• [WHAT YOU SHOULD DO]: Go to the line holding "Definition getSessionID (now" in the entries below and write out exactly every line down to and including the line holding "(** The timeout".

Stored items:
-=-=-

(* ===== verification/Sessions.v ===== *)
(** * Sessions and their expiry

    [SessionExpiryQueue] ([src/src/Service/SessionExpiryQueue.h/.cpp]) keeps
    the sessions in buckets of rounded expiry times; [SessionManager]
    ([SessionManager.h/.cpp]) allocates session ids and keeps the timeouts.
    The wall clock an operation reads is its argument [now]. An operation that
    dereferences an end iterator gives [UndefinedBehaviour]: the theorems show
    that the invariant rules it out. *)

From S2P Require Import Prelude.

(** ** SessionExpiryQueue *)

Record SessionExpiryQueue := mkExpiryQueue {
  session_to_expiration_time : gmap Z Z;
  expiry_to_sessions : gmap Z (gset Z);
  expiration_interval : Z
}.

Definition SessionExpiryQueue_init (interval : Z) : SessionExpiryQueue := mkExpiryQueue ∅ ∅ interval.

(** [(time / expiration_interval + 1) * expiration_interval] on [int64_t];
    the division truncates towards zero and traps on a zero interval. *)
Definition roundToNextInterval (interval time : Z) : outcome Z :=
  if decide (interval = 0) then Fault UndefinedBehaviour
  else Ok (i64 (i64 (i64 (Z.quot time interval) + 1) * interval)).

(** Takes a session out of its bucket and drops the bucket when it is empty;
    a missing bucket is dereferenced ([prev_set_it->second.empty()]). *)
Definition leave_bucket (session_id time : Z) (buckets : gmap Z (gset Z)) : outcome (gmap Z (gset Z)) :=
  match buckets !! time with
  | None => Fault UndefinedBehaviour
  | Some sessions =>
      let sessions' := sessions ∖ {[session_id]} in
      Ok (if decide (sessions' = ∅) then delete time buckets else <[time := sessions']> buckets)
  end.

(** Adds a session to the bucket, which is created when missing. *)
Definition enter_bucket (session_id time : Z) (buckets : gmap Z (gset Z)) : gmap Z (gset Z) :=
  mset_add time session_id buckets.

Definition expiry_remove (session_id : Z) (q : SessionExpiryQueue) : outcome (bool * SessionExpiryQueue) :=
  match session_to_expiration_time q !! session_id with
  | None => Ok (false, q)
  | Some time =>
      buckets ← leave_bucket session_id time (expiry_to_sessions q);
      Ok (true, mkExpiryQueue (delete session_id (session_to_expiration_time q)) buckets
                              (expiration_interval q))
  end.

Definition setSessionExpirationTime (session_id new_expiry_time : Z) (q : SessionExpiryQueue)
    : outcome SessionExpiryQueue :=
  let times := <[session_id := new_expiry_time]> (session_to_expiration_time q) in
  match session_to_expiration_time q !! session_id with
  | Some prev_expiry_time =>
      if decide (new_expiry_time = prev_expiry_time) then
        Ok (mkExpiryQueue times (expiry_to_sessions q) (expiration_interval q))
      else
        buckets ← leave_bucket session_id prev_expiry_time
                    (enter_bucket session_id new_expiry_time (expiry_to_sessions q));
        Ok (mkExpiryQueue times buckets (expiration_interval q))
  | None =>
      Ok (mkExpiryQueue times (enter_bucket session_id new_expiry_time (expiry_to_sessions q))
                        (expiration_interval q))
  end.

Definition addNewSessionOrUpdate (now session_id timeout_ms : Z) (q : SessionExpiryQueue)
    : outcome SessionExpiryQueue :=
  new_expiry_time ← roundToNextInterval (expiration_interval q) (i64 (now + timeout_ms));
  setSessionExpirationTime session_id new_expiry_time q.

(** The keys of a [std::map<int64_t, _>], in the order it iterates. *)
Definition sorted_keys {V} (m : gmap Z V) : list Z := merge_sort Z.le (elements (dom m)).

(** The loop of [getExpiredSessions]: buckets in ascending order, stopping at
    the first one that is not due. *)
Fixpoint expired_loop `{IterOrder} (now : Z) (keys : list Z) (buckets : gmap Z (gset Z)) : list Z :=
  match keys with
  | [] => []
  | expire_time :: keys' =>
      if expire_time <=? now
      then iter_Z (mset_get expire_time buckets) ++ expired_loop now keys' buckets
      else []
  end.

Definition getExpiredSessions `{IterOrder} (now : Z) (q : SessionExpiryQueue) : list Z :=
  expired_loop now (sorted_keys (expiry_to_sessions q)) (expiry_to_sessions q).

Definition expiry_clear (q : SessionExpiryQueue) : SessionExpiryQueue :=
  mkExpiryQueue ∅ ∅ (expiration_interval q).

(** ** SessionManager *)

Record SessionManager := mkSessionManager {
  session_and_timeout : gmap Z Z;
  session_expiry_queue : SessionExpiryQueue;
  session_id_counter : Z
}.

Definition SessionManager_init (dead_session_check_period_ms : Z) : SessionManager :=
  mkSessionManager ∅ (SessionExpiryQueue_init dead_session_check_period_ms) 1.

Definition set_expiry_queue (q : SessionExpiryQueue) (m : SessionManager) : SessionManager :=
  mkSessionManager (session_and_timeout m) q (session_id_counter m).

(** [unordered_map::emplace]: an existing entry wins. *)
Definition emplace {V} (k : Z) (v : V) (m : gmap Z V) : gmap Z V :=
  match m !! k with Some _ => m | None => <[k := v]> m end.

Definition getSessionID (now session_timeout_ms : Z) (m : SessionManager) : outcome (Z * SessionManager) :=
  let new_id := session_id_counter m in
  q ← addNewSessionOrUpdate now new_id session_timeout_ms (session_expiry_queue m);
  Ok (new_id, mkSessionManager (emplace new_id session_timeout_ms (session_and_timeout m)) q
                               (i64 (new_id + 1))).

(** The timeout argument is ignored: the one of the session's creation stays. *)
Definition updateSessionTimeout (now session_id session_timeout_ms : Z) (m : SessionManager)
    : outcome (bool * SessionManager) :=
  match session_and_timeout m !! session_id with
  | None => Ok (false, m)
  | Some timeout =>
      q ← addNewSessionOrUpdate now session_id timeout (session_expiry_queue m);
      Ok (true, set_expiry_queue q m)
  end.

Definition updateSessionExpirationTime (now session_id : Z) (m : SessionManager) : outcome SessionManager :=
  match session_and_timeout m !! session_id with
  | None => Ok m
  | Some timeout =>
      q ← addNewSessionOrUpdate now session_id timeout (session_expiry_queue m);
      Ok (set_expiry_queue q m)
  end.

Definition sessions_contains (session_id : Z) (m : SessionManager) : bool :=
  bool_decide (is_Some (session_and_timeout m !! session_id)).

Definition expireSession (session_id : Z) (m : SessionManager) : outcome SessionManager :=
  r ← expiry_remove session_id (session_expiry_queue m);
  Ok (mkSessionManager (delete session_id (session_and_timeout m)) r.2 (session_id_counter m)).

Definition setSessionIDCounter (counter : Z) (m : SessionManager) : SessionManager :=
  mkSessionManager (session_and_timeout m) (session_expiry_queue m) counter.

Definition getSessionCount (m : SessionManager) : Z := Z.of_nat (size (session_and_timeout m)).

(** Used when a snapshot is loaded. *)
Definition addSessionID (now session_id session_timeout_ms : Z) (m : SessionManager)
    : outcome SessionManager :=
  q ← addNewSessionOrUpdate now session_id session_timeout_ms (session_expiry_queue m);
  Ok (mkSessionManager (emplace session_id session_timeout_ms (session_and_timeout m)) q
                       (session_id_counter m)).

Definition getDeadSessions `{IterOrder} (now : Z) (m : SessionManager) : list Z :=
  getExpiredSessions now (session_expiry_queue m).

Definition sessionToExpirationTime (m : SessionManager) : gmap Z Z :=
  session_to_expiration_time (session_expiry_queue m).

Definition handleRemoteSession (session_id expiration_time : Z) (m : SessionManager)
    : outcome SessionManager :=
  q ← setSessionExpirationTime session_id expiration_time (session_expiry_queue m);
  Ok (set_expiry_queue q m).

Definition SessionManager_reset (m : SessionManager) : SessionManager :=
  mkSessionManager ∅ (expiry_clear (session_expiry_queue m)) 1.

(** ** The invariant of the queue

    The two maps say the same: a session is in exactly the bucket of its
    expiry time, and no bucket is empty. *)
Record expiry_wf (q : SessionExpiryQueue) : Prop := {
  wf_bucket : forall s t, session_to_expiration_time q !! s = Some t <->
                          s ∈ mset_get t (expiry_to_sessions q);
  wf_no_empty : forall t, expiry_to_sessions q !! t <> Some ∅;
  wf_interval : 0 < expiration_interval q < 2 ^ 63
}.

Lemma expiry_wf_init interval :
  0 < interval < 2 ^ 63 -> expiry_wf (SessionExpiryQueue_init interval).
Proof. split; simpl; [|done..]. intros s t. unfold mset_get. rewrite !lookup_empty. set_solver. Qed.
#[export] Hint Resolve expiry_wf_init : rk.

Lemma expiry_wf_clear q : expiry_wf q -> expiry_wf (expiry_clear q).
Proof. intros []. by apply expiry_wf_init. Qed.

Lemma mset_get_elem {V} `{Countable V} (t : Z) (x : V) (b : gmap Z (gset V)) :
  x ∈ mset_get t b -> exists X, b !! t = Some X /\ x ∈ X.
Proof. unfold mset_get. destruct (b !! t); [naive_solver|set_solver]. Qed.

Lemma leave_bucket_spec s t b :
  s ∈ mset_get t b -> (forall t', b !! t' <> Some ∅) ->
  exists b', leave_bucket s t b = Ok b' /\
    (forall t' s', s' ∈ mset_get t' b' <-> s' ∈ mset_get t' b /\ ~ (t' = t /\ s' = s)) /\
    (forall t', b' !! t' <> Some ∅).
Proof.
  intros (X & HX & Hs)%mset_get_elem Hne. unfold leave_bucket. rewrite HX.
  eexists; split; [done|]. unfold mset_get. split; intros t'.
  - intros s'. case_decide; rewrite ?lookup_delete, ?lookup_insert;
      case_decide; subst; rewrite ?HX; simpl; set_solver.
  - case_decide; rewrite ?lookup_delete, ?lookup_insert; case_decide; naive_solver.
Qed.

Lemma enter_bucket_ne s t b :
  (forall t', b !! t' <> Some ∅) -> forall t', enter_bucket s t b !! t' <> Some ∅.
Proof.
  intros Hne t'. unfold enter_bucket, mset_add. rewrite lookup_insert.
  case_decide; [|done]. intros [= E]. set_solver.
Qed.

(** Setting an expiry time always succeeds, and means just that. *)
Lemma setSessionExpirationTime_spec s t q :
  expiry_wf q ->
  exists q', setSessionExpirationTime s t q = Ok q' /\ expiry_wf q' /\
    session_to_expiration_time q' = <[s := t]> (session_to_expiration_time q) /\
    expiration_interval q' = expiration_interval q.
Proof.
  intros [Hb Hne Hi]. unfold setSessionExpirationTime.
  destruct (session_to_expiration_time q !! s) as [t0|] eqn:E.
  - case_decide as Ht; [subst t0|].
    { eexists; split; [done|]. split; [|done]. split; simpl; try done.
      by rewrite insert_id. }
    destruct (leave_bucket_spec s t0 (enter_bucket s t (expiry_to_sessions q)))
      as (b' & -> & Hb' & Hne'); [|by apply enter_bucket_ne|].
    { apply elem_of_mset_add. right. by apply Hb. }
    eexists; split; [done|]. split; [|done]. split; simpl; try done.
    intros s' t'. rewrite Hb'. unfold enter_bucket. rewrite elem_of_mset_add.
    rewrite lookup_insert. case_decide; subst; rewrite <- Hb; naive_solver.
  - eexists; split; [done|]. split; [|done]. split; simpl; try done; [|by apply enter_bucket_ne].
    intros s' t'. unfold enter_bucket. rewrite elem_of_mset_add, lookup_insert.
    case_decide; subst; rewrite <- Hb; naive_solver.
Qed.

Lemma expiry_remove_spec s q :
  expiry_wf q ->
  exists q', expiry_remove s q = Ok (bool_decide (is_Some (session_to_expiration_time q !! s)), q') /\
    expiry_wf q' /\
    session_to_expiration_time q' = delete s (session_to_expiration_time q) /\
    expiration_interval q' = expiration_interval q.
Proof.
  intros [Hb Hne Hi]. unfold expiry_remove.
  destruct (session_to_expiration_time q !! s) as [t|] eqn:E.
  - destruct (leave_bucket_spec s t (expiry_to_sessions q)) as (b' & -> & Hb' & Hne');
      [by apply Hb|done|]. eexists; split; [done|]. split; [|done].
    split; simpl; try done. intros s' t'. rewrite Hb', lookup_delete, <- Hb.
    case_decide; naive_solver.
  - exists q. split; [done|]. split; [by split|]. by rewrite delete_id.
Qed.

-=-=-

• [RESPONSE]:
Definition getSessionID (now session_timeout_ms : Z) (m : SessionManager) : outcome (Z * SessionManager) :=
  let new_id := session_id_counter m in
  q ← addNewSessionOrUpdate now new_id session_timeout_ms (session_expiry_queue m);
  Ok (new_id, mkSessionManager (emplace new_id session_timeout_ms (session_and_timeout m)) q
                               (i64 (new_id + 1))).

(** The timeout argument is ignored: the one of the session's creation stays. *)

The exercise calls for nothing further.